Transformers
PyTorch
English
bridgetower
gaudi
Inference Endpoints

BridgeTower from Hugging Face vs. BridgeTower from Prediction Guard

#4
by selili688 - opened

I am a starter in Hugging Face and I need some help regarding BridgeTower.

I am taking a course (https://www.deeplearning.ai/short-courses/multimodal-rag-chat-with-videos/) in Deeplearning.AI about creating multimodal RAG. In Lesson 2, it talked about creating embeddings on image and text using BridgeTower.

In the example code, it uses PredictionGuardClient() to create BridgeTower embeddings:

# helper function to compute the joint embedding of a prompt and a base64-encoded image through PredictionGuard
def bt_embedding_from_prediction_guard(prompt, base64_image):
    # get PredictionGuard client
    client = _getPredictionGuardClient()
    message = {"text": prompt,}
    if base64_image is not None and base64_image != "":
        if not isBase64(base64_image): 
            raise TypeError("image input must be in base64 encoding!")
        message['image'] = base64_image
    response = client.embeddings.create(
        model="bridgetower-large-itm-mlm-itc",
        input=[message]
    )
    return response['data'][0]['embedding']

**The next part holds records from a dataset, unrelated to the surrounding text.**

(** * The super tiny compiler (TypeScript port): a shallow embedding

    The development follows [the-super-tiny-compiler.ts] function by
    function: [tokenizer], [parser] (with its inner [walk]), [traverser]
    (with [traverseArray] and [traverseNode]), [transformer],
    [codeGenerator] and [compiler].

    Conventions of the embedding.
    - A JavaScript string is the list of its UTF-16 code units.
    - [input[i]] is [input !! i]: [None] stands for [undefined].
    - A [while] loop is a function recursive on a [fuel] counter; the
      outcome [OutOfFuel] means that the loop was still running when the
      counter reached zero, so "for every [fuel] the outcome is
      [OutOfFuel]" says that the loop never ends.
    - A thrown exception is the outcome [Throw].
    - A string has a longest length, [max_string_length]: the engine
      throws a [RangeError] instead of building a longer one. *)

From Stdlib Require Import Ascii String.
From stdpp Require Import base option list gmap strings.

Set Default Proof Using "Type".

(** ** Strings *)

(** A string of the program: its UTF-16 code units. *)
Abbreviation jsstring := (list N).

(** The code units of an ASCII literal. *)
Definition codes (s : string) : jsstring :=
  N_of_ascii <$> list_ascii_of_string s.

Definition quote : N := 34.

(** ** Outcomes *)

Inductive exn :=
  | TypeError (message : string)
    (** [throw new TypeError(message)] *)
  | TypeError_undefined (property : string)
    (** the [TypeError] of the engine when [property] is read from
        [undefined] *)
  | RangeError_length
    (** the [RangeError] of the engine (Invalid string length) when a
        string would become longer than the engine allows *).

Inductive outcome (A : Type) :=
  | Ok (a : A)
  | Throw (e : exn)
  | OutOfFuel.
Arguments Ok {A} a.
Arguments Throw {A} e.
Arguments OutOfFuel {A}.

#[global] Instance outcome_ret : MRet outcome := @Ok.
#[global] Instance outcome_bind : MBind outcome := λ A B f m,
  match m with
  | Ok a => f a
  | Throw e => Throw e
  | OutOfFuel => OutOfFuel
  end.
#[global] Instance outcome_fmap : FMap outcome := λ A B f m,
  match m with
  | Ok a => Ok (f a)
  | Throw e => Throw e
  | OutOfFuel => OutOfFuel
  end.

(** ** Tokens *)

Inductive tokenType := tk_name | tk_paren | tk_number | tk_string.

Record token := Token { type : tokenType; value : jsstring }.

#[global] Instance tokenType_eq_dec : EqDecision tokenType.
Proof. solve_decision. Defined.
#[global] Instance token_eq_dec : EqDecision token.
Proof. solve_decision. Defined.

(** ** The tokenizer *)

Module Tokenizer.

(** The four regular expressions, each tested against one code unit. *)
Definition is_digit (c : N) : bool := (48 <=? c)%N && (c <=? 57)%N.

(** [/[a-z]/i]: without the [u] flag a code unit above 127 is never
    folded onto an ASCII letter. *)
Definition is_letter (c : N) : bool :=
  ((65 <=? c)%N && (c <=? 90)%N) || ((97 <=? c)%N && (c <=? 122)%N).

Definition is_paren (c : N) : bool := (c =? 40)%N || (c =? 41)%N.

(** [\s]: the white space and line terminator code units of ECMAScript. *)
Definition is_whitespace (c : N) : bool :=
  ((9 <=? c)%N && (c <=? 13)%N) || (c =? 32)%N || (c =? 160)%N
  || (c =? 5760)%N || ((8192 <=? c)%N && (c <=? 8202)%N)
  || (c =? 8232)%N || (c =? 8233)%N || (c =? 8239)%N || (c =? 8287)%N
  || (c =? 12288)%N || (c =? 65279)%N.

(** [reg.test(char)] converts its argument to a string first: for
    [undefined] the tested string is ["undefined"], which has letters and
    neither digits, parentheses nor white space. *)
Definition numberReg (char : option N) : bool := from_option is_digit false char.
Definition letterReg (char : option N) : bool := from_option is_letter true char.
Definition parenReg (char : option N) : bool := from_option is_paren false char.
Definition whiteSpaceReg (char : option N) : bool :=
  from_option is_whitespace false char.

(** The longest string that the engine builds: [2^29 - 24] code units in
    V8 on a 64-bit machine.  The language allows [2^53 - 1] at most; the
    properties below do not depend on the value. *)
Definition max_string_length : N := 536870888.

(** A character of the input as a string; [undefined] is converted to the
    text ["undefined"]. *)
Definition text_of (char : option N) : jsstring :=
  from_option (λ c, [c]) (codes "undefined") char.

(** [s += char].  The engine throws a [RangeError] when the result would
    be longer than [max_string_length].  Only the text of [undefined] can
    make it so: the characters that a loop appends to [s] are read at
    successive indices of [input], so as long as they are characters [s]
    is a part of [input], and [input] is a string itself. *)
Definition append (s : jsstring) (char : option N) : outcome jsstring :=
  match char with
  | Some c => Ok (s ++ [c])
  | None =>
      if (max_string_length <? N.of_nat (length (s ++ text_of None)))%N
      then Throw RangeError_length
      else Ok (s ++ text_of None)
  end.

(** [while (numberReg.test(char)) { numberValue += input[current];
    char = input[++current] }]; the result is the final [current] and
    [numberValue]. *)
Fixpoint number_loop (fuel : nat) (input : jsstring) (current : nat)
    (char : option N) (numberValue : jsstring) : outcome (nat * jsstring) :=
  match fuel with
  | 0 => OutOfFuel
  | S fuel =>
      if numberReg char then
        numberValue ← append numberValue (input !! current);
        number_loop fuel input (S current) (input !! S current) numberValue
      else Ok (current, numberValue)
  end.

(** [while (letterReg.test(char)) { letterValue += input[current];
    char = input[++current] }]. *)
Fixpoint letter_loop (fuel : nat) (input : jsstring) (current : nat)
    (char : option N) (letterValue : jsstring) : outcome (nat * jsstring) :=
  match fuel with
  | 0 => OutOfFuel
  | S fuel =>
      if letterReg char then
        letterValue ← append letterValue (input !! current);
        letter_loop fuel input (S current) (input !! S current) letterValue
      else Ok (current, letterValue)
  end.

However, the above requires a Prediction Guard API key which is not easy to obtain. Many other learners got the same issue as well.

As a workaround, I used the Hugging Face transformer BridgeTowerProcessor and BridgeTowerModel. I refactored the above function as below:

from transformers import BridgeTowerProcessor, BridgeTowerModel
import torch

def bt_embedding_from_prediction_guard(prompt, base64_image):

    processor = BridgeTowerProcessor.from_pretrained("BridgeTower/bridgetower-large-itm-mlm-itc")
    model = BridgeTowerModel.from_pretrained("BridgeTower/bridgetower-large-itm-mlm-itc")

    inputs = {"text": prompt}
    
    if base64_image:
        inputs["images"] = base64_image

    # Preprocess the inputs
    processed_inputs = processor(text=[inputs['text']], images=[inputs.get('images', None)], return_tensors="pt")

    # Generate the embedding
    with torch.no_grad():
        outputs = model(**processed_inputs)
    
    # Extract the embeddings (you can change which embedding layer to use depending on your task)
    embeddings = outputs.pooler_output

    return embeddings.tolist()  # Return the embeddings as a list for easier use

The code runs and produces the embeddings - i got a 2048 dimension embeddings compared with the 512 dimension embedding from the sample code using Prediction Guard.

But when I calculate the cosine similarities between embeddings for different pictures, the cosine similarity calculated by using Hugging Face BridgeTower is so different from the one calculated by using Prediction Guard.

For example:
ex1_embeded (picture for a motorcycle)
ex2_embeded (picture for a motorcycle)
ex3_embeded (picture for a cat)

Results calculated by using Hugging Face BridgeTower (using my code above):
Cosine similarity between ex1_embeded and ex2_embeded is:
0.9268679323546363
Cosine similarity between ex1_embeded and ex3_embeded is:
0.8940821384304778

Results calculated by using Prediction Guard Face BridgeTower (using the sample code above):
Cosine similarity between ex1_embeded and ex2_embeded is:
0.48566270290489155
Cosine similarity between ex1_embeded and ex3_embeded is:
0.17133985252863604

I have encountered the same problem. Has anyone managed to solve it?

BridgeTower org
β€’
edited Oct 21

Hi, thanks for following the course with BridgeTower.

For comparing embeddings you should use the model that includes the contrastive head, i.e. BridgeTowerForContrastiveLearning

Here is an example:

model = BridgeTowerForContrastiveLearning.from_pretrained("BridgeTower/bridgetower-large-itm-mlm-itc")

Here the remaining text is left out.